(What the exercise asks): Your task is to reproduce exactly the lines from the line with "(** [login] and" through the end of the records below.

*** Dataset records ***

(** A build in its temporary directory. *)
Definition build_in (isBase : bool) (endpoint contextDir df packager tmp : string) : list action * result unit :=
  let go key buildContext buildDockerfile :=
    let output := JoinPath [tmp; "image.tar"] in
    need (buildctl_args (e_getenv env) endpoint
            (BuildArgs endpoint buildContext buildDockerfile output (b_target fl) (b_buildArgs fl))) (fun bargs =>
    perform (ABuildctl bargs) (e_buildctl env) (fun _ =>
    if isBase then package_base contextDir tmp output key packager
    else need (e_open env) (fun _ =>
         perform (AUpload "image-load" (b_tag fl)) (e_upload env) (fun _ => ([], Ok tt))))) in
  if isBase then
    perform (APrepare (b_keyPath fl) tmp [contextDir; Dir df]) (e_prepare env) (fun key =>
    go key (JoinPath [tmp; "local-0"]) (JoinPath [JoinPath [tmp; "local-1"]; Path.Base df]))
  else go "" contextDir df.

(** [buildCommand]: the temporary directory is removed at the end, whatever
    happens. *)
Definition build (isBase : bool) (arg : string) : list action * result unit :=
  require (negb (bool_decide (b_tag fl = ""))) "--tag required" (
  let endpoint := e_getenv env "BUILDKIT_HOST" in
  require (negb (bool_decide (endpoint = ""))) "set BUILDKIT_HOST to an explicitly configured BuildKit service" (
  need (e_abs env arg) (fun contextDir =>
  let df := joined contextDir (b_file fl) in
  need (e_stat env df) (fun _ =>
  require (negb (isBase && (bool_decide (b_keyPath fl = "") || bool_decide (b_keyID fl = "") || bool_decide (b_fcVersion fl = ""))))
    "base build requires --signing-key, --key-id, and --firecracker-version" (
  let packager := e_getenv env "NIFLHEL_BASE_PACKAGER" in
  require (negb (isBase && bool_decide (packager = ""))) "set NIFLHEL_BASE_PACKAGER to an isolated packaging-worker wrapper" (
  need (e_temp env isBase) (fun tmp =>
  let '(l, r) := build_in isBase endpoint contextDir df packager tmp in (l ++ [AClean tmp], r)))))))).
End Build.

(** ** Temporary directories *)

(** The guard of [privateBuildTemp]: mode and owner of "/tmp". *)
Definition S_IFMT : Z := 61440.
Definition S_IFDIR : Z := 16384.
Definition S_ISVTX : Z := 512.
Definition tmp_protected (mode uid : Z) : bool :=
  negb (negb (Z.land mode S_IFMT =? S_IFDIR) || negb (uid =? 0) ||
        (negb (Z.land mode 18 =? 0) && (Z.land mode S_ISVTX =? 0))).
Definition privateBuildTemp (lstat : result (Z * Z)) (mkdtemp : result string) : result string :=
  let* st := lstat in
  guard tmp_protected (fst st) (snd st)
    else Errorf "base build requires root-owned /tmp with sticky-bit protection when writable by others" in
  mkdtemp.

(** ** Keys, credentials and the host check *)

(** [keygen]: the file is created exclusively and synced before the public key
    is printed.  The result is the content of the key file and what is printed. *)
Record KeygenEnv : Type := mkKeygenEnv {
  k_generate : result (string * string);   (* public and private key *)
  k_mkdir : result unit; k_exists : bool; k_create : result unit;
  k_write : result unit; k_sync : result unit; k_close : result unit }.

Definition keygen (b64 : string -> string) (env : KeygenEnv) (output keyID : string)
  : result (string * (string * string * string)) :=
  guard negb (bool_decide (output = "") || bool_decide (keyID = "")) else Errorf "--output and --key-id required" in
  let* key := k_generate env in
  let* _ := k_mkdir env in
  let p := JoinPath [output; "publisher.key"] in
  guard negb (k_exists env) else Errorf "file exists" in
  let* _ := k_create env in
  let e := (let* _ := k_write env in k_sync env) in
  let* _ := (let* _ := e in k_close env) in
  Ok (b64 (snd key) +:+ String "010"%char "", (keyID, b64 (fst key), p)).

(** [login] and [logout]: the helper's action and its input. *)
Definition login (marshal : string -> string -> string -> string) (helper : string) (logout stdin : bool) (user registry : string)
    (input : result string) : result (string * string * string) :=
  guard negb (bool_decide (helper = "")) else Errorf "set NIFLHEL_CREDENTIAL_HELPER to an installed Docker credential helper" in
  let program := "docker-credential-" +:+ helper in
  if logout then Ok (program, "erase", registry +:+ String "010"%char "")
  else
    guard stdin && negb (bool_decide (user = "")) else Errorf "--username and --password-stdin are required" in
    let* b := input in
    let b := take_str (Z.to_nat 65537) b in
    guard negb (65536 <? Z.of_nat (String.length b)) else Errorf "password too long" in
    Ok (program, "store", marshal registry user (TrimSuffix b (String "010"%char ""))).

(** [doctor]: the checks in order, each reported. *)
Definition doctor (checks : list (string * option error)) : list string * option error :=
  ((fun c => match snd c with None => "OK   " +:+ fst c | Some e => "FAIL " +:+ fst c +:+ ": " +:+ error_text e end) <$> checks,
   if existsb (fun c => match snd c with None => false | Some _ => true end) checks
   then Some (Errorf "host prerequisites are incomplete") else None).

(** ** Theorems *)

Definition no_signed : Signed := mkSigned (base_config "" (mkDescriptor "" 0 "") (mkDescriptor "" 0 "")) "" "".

***

(The answer):
(** [login] and [logout]: the helper's action and its input. *)
Definition login (marshal : string -> string -> string -> string) (helper : string) (logout stdin : bool) (user registry : string)
    (input : result string) : result (string * string * string) :=
  guard negb (bool_decide (helper = "")) else Errorf "set NIFLHEL_CREDENTIAL_HELPER to an installed Docker credential helper" in
  let program := "docker-credential-" +:+ helper in
  if logout then Ok (program, "erase", registry +:+ String "010"%char "")
  else
    guard stdin && negb (bool_decide (user = "")) else Errorf "--username and --password-stdin are required" in
    let* b := input in
    let b := take_str (Z.to_nat 65537) b in
    guard negb (65536 <? Z.of_nat (String.length b)) else Errorf "password too long" in
    Ok (program, "store", marshal registry user (TrimSuffix b (String "010"%char ""))).

(** [doctor]: the checks in order, each reported. *)
Definition doctor (checks : list (string * option error)) : list string * option error :=
  ((fun c => match snd c with None => "OK   " +:+ fst c | Some e => "FAIL " +:+ fst c +:+ ": " +:+ error_text e end) <$> checks,
   if existsb (fun c => match snd c with None => false | Some _ => true end) checks
   then Some (Errorf "host prerequisites are incomplete") else None).

(** ** Theorems *)

Definition no_signed : Signed := mkSigned (base_config "" (mkDescriptor "" 0 "") (mkDescriptor "" 0 "")) "" "".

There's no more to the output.